DATASET RECORDS
###
(* ===== verification/Certificate.v ===== *)
(** * The self-signed certificate ([cdnOrgPool],
    [generateSelfSignedCertWithCN] of cmd/mxtr-server/main.go)

    The template that [x509.CreateCertificate] signs. Key generation, the
    random numbers and the signature are arguments. Times in nanoseconds. *)

From S2P Require Import Prelude GoStrings GoNet Padding Allowlist Hostnames.

Definition cdnOrgPool : list bytes := [
  go! "Edge Networks, Ltd."; go! "Internet Services Inc."; go! "Cloud Distribution AG";
  go! "Hyperion Hosting GmbH"; go! "Datacore Solutions LLC"; go! "Netregion B.V.";
  go! "Core Hosting s.r.o."; go! "VM Cloud Holdings"; go! "Server Networks Ltd.";
  go! "DC Nodes Inc."].

Definition hour : Z := 3600 * 10 ^ 9.

(** Of package x509. *)
Definition KeyUsageDigitalSignature : Z := 1.
Definition KeyUsageKeyEncipherment : Z := 4.
Inductive ext_key_usage := ExtKeyUsageServerAuth.

Record template := Template {
  SerialNumber : Z;
  CommonName : bytes;
  Organization : list bytes;
  NotBefore : Z;
  NotAfter : Z;
  KeyUsage : Z;
  ExtKeyUsage : list ext_key_usage;
  DNSNames : list bytes;
}.

(** What the run contributes: whether [ecdsa.GenerateKey] works, the draw of
    the organisation, the number of [rand.Int] before it is reduced ([None]:
    the source fails), what the two calls of [time.Now] return, and the signed
    certificate. *)
Record cert_env := CertEnv {
  ce_key : bool;
  ce_org : Z;
  ce_serial : option Z;
  ce_now1 : Z;                       (* for NotBefore *)
  ce_now2 : Z;                       (* for NotAfter *)
  CreateCertificate : template -> option bytes;
}.

Definition template_of (e : cert_env) (serial : Z) (cn : bytes) : template :=
  let org := default [] (at_ (intN (len cdnOrgPool) (ce_org e)) cdnOrgPool) in
  Template (serial mod Z.shiftl 1 128 + 1) cn [org] (ce_now1 e + -7 * 24 * hour) (ce_now2 e + 90 * 24 * hour)
    (Z.lor KeyUsageDigitalSignature KeyUsageKeyEncipherment) [ExtKeyUsageServerAuth] [cn].

(** The certificate with its template, and the name. *)
Definition generateSelfSignedCertWithCN (e : cert_env) (cn : bytes) : option (template * bytes * bytes) :=
  if negb (ce_key e) then None else
  serial ← ce_serial e;
  let t := template_of e serial cn in
  der ← CreateCertificate e t;
  Some (t, der, cn).

(** [x509.CreateCertificate] encodes times in whole seconds: the fraction is
    cut off. *)
Definition seconds (t : Z) : Z := t / 10 ^ 9 * 10 ^ 9.

(** The validity period of the certificate, as a client with its clock at [now]
    checks it. *)
Definition valid_at (now : Z) (t : template) : bool :=
  (seconds (NotBefore t) <=? now) && (now <=? seconds (NotAfter t)).

Lemma seconds_hours t k : seconds (t + k * 24 * hour) = seconds t + k * 24 * hour.
Proof.
  unfold seconds, hour. replace (t + k * 24 * (3600 * 10 ^ 9)) with (t + (k * 24 * 3600) * 10 ^ 9) by ring.
  rewrite Z.div_add by done. ring.
Qed.

Lemma seconds_le t : seconds t <= t < seconds t + 10 ^ 9.
Proof. unfold seconds. zdivlia. Qed.

(** ** What the certificate says *)

Lemma itoa_short n : 1 <= n <= 999 -> len (itoa n) <= 3.
Proof.
  intros Hn. assert (Ha : forallb (fun k => len (itoa (Z.of_nat k)) <=? 3) (seq 1 999) = true) by (vm_compute; reflexivity).
  rewrite forallb_forall in Ha. specialize (Ha (Z.to_nat n)). rewrite Z2Nat.id in Ha by lia.
  apply Z.leb_le, Ha, list_elem_of_In, elem_of_seq. lia.
Qed.

Lemma apex_short a : a ∈ edgeApexes -> len a <= 21.
Proof.
  assert (Ha : Forall (fun a => len a <= 21) edgeApexes) by by_decision. rewrite Forall_forall in Ha. apply Ha.
Qed.

(** X.520 allows a common name 64 characters. *)
Lemma synthetic_short d : len (generateSyntheticCN d) <= 64.
Proof.
  unfold generateSyntheticCN.
  pose proof (apex_short _ (draw_in [] (len edgeApexes) edgeApexes (cn_apex d) eq_refl ltac:(done))) as Ha.
  destruct (cities_ok _ (draw_in [] (len cdnCities) cdnCities (cn_city d) eq_refl ltac:(done))) as (_ & Hr & _).
  pose proof (itoa_short (intN 999 (cn_num d) + 1)) as Hn.
  assert (H9 : 1 <= intN 999 (cn_num d) + 1 <= 999).
  { unfold intN. pose proof (Z.mod_pos_bound (cn_num d) 999). lia. }
  specialize (Hn H9). revert Ha Hr Hn. generalize (itoa (intN 999 (cn_num d) + 1)).
  generalize (default [] (at_ (intN (len cdnCities) (cn_city d)) cdnCities)).
  generalize (default [] (at_ (intN (len edgeApexes) (cn_apex d)) edgeApexes)). intros a r n Ha Hr Hn.
  repeat match goal with |- context [if ?b then _ else _] => destruct b end; rewrite !len_app; unfold len in *; cbn; lia.
Qed.

Lemma org_in raw : default [] (at_ (intN (len cdnOrgPool) raw) cdnOrgPool) ∈ cdnOrgPool.
Proof. by apply (draw_in []). Qed.

(** [C37] The certificate of a fresh server is one a client could accept: for a
    name [generateSyntheticCN] has drawn, the template has a positive serial
    number of at most 17 bytes, an organisation of the pool, the name as its
    common name, within the length X.520 allows, and as its only DNS name, a
    valid host name; it is good for server authentication, and valid from a
    week before the first reading of the clock to ninety days after the second,
    both cut to the second, and at no other time. *)
Theorem self_signed_well_formed e d t der name :
  generateSelfSignedCertWithCN e (generateSyntheticCN d) = Some (t, der, name) ->
  name = generateSyntheticCN d /\ CreateCertificate e t = Some der /\
  1 <= SerialNumber t <= 2 ^ 128 /\ (exists org, Organization t = [org] /\ org ∈ cdnOrgPool) /\
  CommonName t = name /\ DNSNames t = [name] /\ len name <= 64 /\ isValidHostname name = true /\
  ExtKeyUsage t = [ExtKeyUsageServerAuth] /\ Z.testbit (KeyUsage t) 0 = true /\
  (forall now, valid_at now t = true <->
     seconds (ce_now1 e) - 7 * 24 * hour <= now <= seconds (ce_now2 e) + 90 * 24 * hour).
Proof.
  unfold generateSelfSignedCertWithCN. destruct (ce_key e); cbn [negb]; [| done].
  destruct (ce_serial e) as [s|]; [| done]. cbn [mbind option_bind].
  destruct (CreateCertificate e _) as [x|] eqn:Ec; [| done]. cbn [mbind option_bind]. intros [= <- <- <-].
  pose proof (Z.mod_pos_bound s (2 ^ 128) ltac:(done)) as Hs. split_and!; try done.
  - cbn [template_of SerialNumber]. change (Z.shiftl 1 128) with (2 ^ 128). lia.
  - cbn [template_of SerialNumber]. change (Z.shiftl 1 128) with (2 ^ 128). lia.
  - eexists. split; [done | apply org_in].
  - apply synthetic_short.
  - apply synthetic_valid.
  - intros now. unfold valid_at. cbn [template_of NotBefore NotAfter].
    rewrite andb_true_iff, !Z.leb_le, !seconds_hours. lia.
Qed.

(** A process serves the certificate of its start for as long as it runs: after
    ninety days it is one no client that checks it would accept. *)
Theorem self_signed_expires e cn t der name now :
  generateSelfSignedCertWithCN e cn = Some (t, der, name) -> ce_now2 e + 90 * 24 * hour < now -> valid_at now t = false.
Proof.
  unfold generateSelfSignedCertWithCN. destruct (ce_key e); cbn [negb]; [| done].
  destruct (ce_serial e) as [s|]; [| done]. cbn [mbind option_bind].
  destruct (CreateCertificate e _) as [x|]; [| done]. cbn [mbind option_bind]. intros [= <- <- <-] Hn.
  unfold valid_at. cbn [template_of NotBefore NotAfter]. rewrite !seconds_hours.
  pose proof (seconds_le (ce_now2 e)). rewrite (proj2 (Z.leb_gt now _)) by lia. apply andb_false_r.
Qed.

(** ** Witnesses *)

Module CertWitness.
Definition env : cert_env := CertEnv true 3 (Some (2 ^ 128 - 1)) (20000 * 24 * hour + 7)
  (20000 * 24 * hour + 10 ^ 9 + 9) (fun t => Some (CommonName t)).
Definition draws : cn_draws := CnDraws 4 998 6 1.
Definition cert : template * bytes * bytes :=
  default (template_of env 0 [], [], []) (generateSelfSignedCertWithCN env (generateSyntheticCN draws)).
End CertWitness.

Lemma self_signed_well_formed_witness :
  SerialNumber CertWitness.cert.1.1 = 2 ^ 128 /\ DNSNames CertWitness.cert.1.1 = [CertWitness.cert.2] /\
  isValidHostname CertWitness.cert.2 = true /\ valid_at (20089 * 24 * hour) CertWitness.cert.1.1 = true.
Proof.
  destruct (self_signed_well_formed CertWitness.env CertWitness.draws CertWitness.cert.1.1 CertWitness.cert.1.2 CertWitness.cert.2)
    as (_ & _ & _ & _ & _ & H1 & _ & H2 & _ & _ & H3).
  - vm_compute. reflexivity.
  - split; [vm_compute; reflexivity |]. split; [exact H1 |]. split; [exact H2 |]. apply H3. vm_compute. split; discriminate.
Defined.

Lemma self_signed_expires_witness : valid_at (20091 * 24 * hour) CertWitness.cert.1.1 = false.
Proof.
  apply (self_signed_expires CertWitness.env (generateSyntheticCN CertWitness.draws) CertWitness.cert.1.1 CertWitness.cert.1.2 CertWitness.cert.2).
  - vm_compute. reflexivity.
  - vm_compute. reflexivity.
Defined.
###
ASSIGNED TASK
Within the material above, copy exactly the lines from the line that holds "unfold seconds, hour." up to and including the line that holds "Proof. by apply (draw_in []). Qed.".

WRITTEN REPLY
  unfold seconds, hour. replace (t + k * 24 * (3600 * 10 ^ 9)) with (t + (k * 24 * 3600) * 10 ^ 9) by ring.
  rewrite Z.div_add by done. ring.
Qed.

Lemma seconds_le t : seconds t <= t < seconds t + 10 ^ 9.
Proof. unfold seconds. zdivlia. Qed.

(** ** What the certificate says *)

Lemma itoa_short n : 1 <= n <= 999 -> len (itoa n) <= 3.
Proof.
  intros Hn. assert (Ha : forallb (fun k => len (itoa (Z.of_nat k)) <=? 3) (seq 1 999) = true) by (vm_compute; reflexivity).
  rewrite forallb_forall in Ha. specialize (Ha (Z.to_nat n)). rewrite Z2Nat.id in Ha by lia.
  apply Z.leb_le, Ha, list_elem_of_In, elem_of_seq. lia.
Qed.

Lemma apex_short a : a ∈ edgeApexes -> len a <= 21.
Proof.
  assert (Ha : Forall (fun a => len a <= 21) edgeApexes) by by_decision. rewrite Forall_forall in Ha. apply Ha.
Qed.

(** X.520 allows a common name 64 characters. *)
Lemma synthetic_short d : len (generateSyntheticCN d) <= 64.
Proof.
  unfold generateSyntheticCN.
  pose proof (apex_short _ (draw_in [] (len edgeApexes) edgeApexes (cn_apex d) eq_refl ltac:(done))) as Ha.
  destruct (cities_ok _ (draw_in [] (len cdnCities) cdnCities (cn_city d) eq_refl ltac:(done))) as (_ & Hr & _).
  pose proof (itoa_short (intN 999 (cn_num d) + 1)) as Hn.
  assert (H9 : 1 <= intN 999 (cn_num d) + 1 <= 999).
  { unfold intN. pose proof (Z.mod_pos_bound (cn_num d) 999). lia. }
  specialize (Hn H9). revert Ha Hr Hn. generalize (itoa (intN 999 (cn_num d) + 1)).
  generalize (default [] (at_ (intN (len cdnCities) (cn_city d)) cdnCities)).
  generalize (default [] (at_ (intN (len edgeApexes) (cn_apex d)) edgeApexes)). intros a r n Ha Hr Hn.
  repeat match goal with |- context [if ?b then _ else _] => destruct b end; rewrite !len_app; unfold len in *; cbn; lia.
Qed.

Lemma org_in raw : default [] (at_ (intN (len cdnOrgPool) raw) cdnOrgPool) ∈ cdnOrgPool.
Proof. by apply (draw_in []). Qed.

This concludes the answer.